(Beginning of SOURCE INFORMATION)

(** * NFTViewer: the asset-resolution pipeline of [NFTViewer.jsx]

    A shallow embedding of the decision logic of the React component
    [src/nft-viewer/src/components/NFTViewer.jsx]: URL normalisation
    ([ipfsToHttp]), the choice of the asset field of a metadata document,
    the render dispatch over the resolved asset URL, the two click handlers
    of the metadata panel, and the fetch-on-change effect with its
    [cancelled] flag.

    Conventions.
    - A JavaScript string is a [string]: the sequence of the bytes of its
      UTF-8 encoding, as Rocq string literals are.  Prefix, substring and
      first-occurrence search commute with that encoding.
    - A JavaScript value that comes out of [JSON.parse] (or is [undefined])
      is a [value]; a number is an IEEE 754 datum ([spec_float]), of which
      only its being zero or NaN and its identity are observed.
    - A function that may throw returns a [result]. *)

From Stdlib Require Import String Ascii ZArith.
From Stdlib.Floats Require Import SpecFloat.
From stdpp Require Import base option list gmap strings.

Set Warnings "-register-all,-clear-no-such-hyp".
Local Open Scope string_scope.

(** * Part I: the embedding *)

(** ** JavaScript strings *)

Module JsString.

(** [s.startsWith(p)] *)
Definition startsWith (s p : string) : bool := String.prefix p s.

(** [s.indexOf(p)]: the position of the first occurrence of [p]. *)
Definition indexOf (s p : string) : option nat := String.index 0 p s.

(** [s.includes(p)] *)
Definition includes (s p : string) : bool := bool_decide (is_Some (indexOf s p)).

(** [s.slice(i)] *)
Fixpoint slice (i : nat) (s : string) : string :=
  match i, s with
  | O, _ => s
  | S i', String _ s' => slice i' s'
  | S _, EmptyString => EmptyString
  end.

(** [s.replace(pat, rep)] for a string pattern [pat] and a replacement
    text [rep] without [$]: only the first occurrence of [pat] is
    replaced, and a string without occurrence is returned as it is. *)
Definition replace (s pat rep : string) : string :=
  match indexOf s pat with
  | Some i => String.substring 0 i s +:+ rep +:+ slice (i + String.length pat) s
  | None => s
  end.

(** [!!s]: the empty string is the only falsy string. *)
Definition truthy (s : string) : bool :=
  match s with EmptyString => false | String _ _ => true end.

(** [a || b] on strings. *)
Definition or (a b : string) : string := if truthy a then a else b.

End JsString.

(** ** JavaScript values and exceptions *)

Inductive value :=
| VUndefined
| VNull
| VBool (b : bool)
| VNum (d : spec_float)
| VStr (s : string)
| VArr (items : list value)
| VObj (fields : gmap string value).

(End of SOURCE INFORMATION)

▸ YOUR GOAL
Transcribe the records above from the line holding "is a [value];" down to the line holding "Local Open Scope string_scope.", inclusive, without adding anything.

▸ ANSWER TO THE PROBLEM
      is a [value]; a number is an IEEE 754 datum ([spec_float]), of which
      only its being zero or NaN and its identity are observed.
    - A function that may throw returns a [result]. *)

From Stdlib Require Import String Ascii ZArith.
From Stdlib.Floats Require Import SpecFloat.
From stdpp Require Import base option list gmap strings.

Set Warnings "-register-all,-clear-no-such-hyp".
Local Open Scope string_scope.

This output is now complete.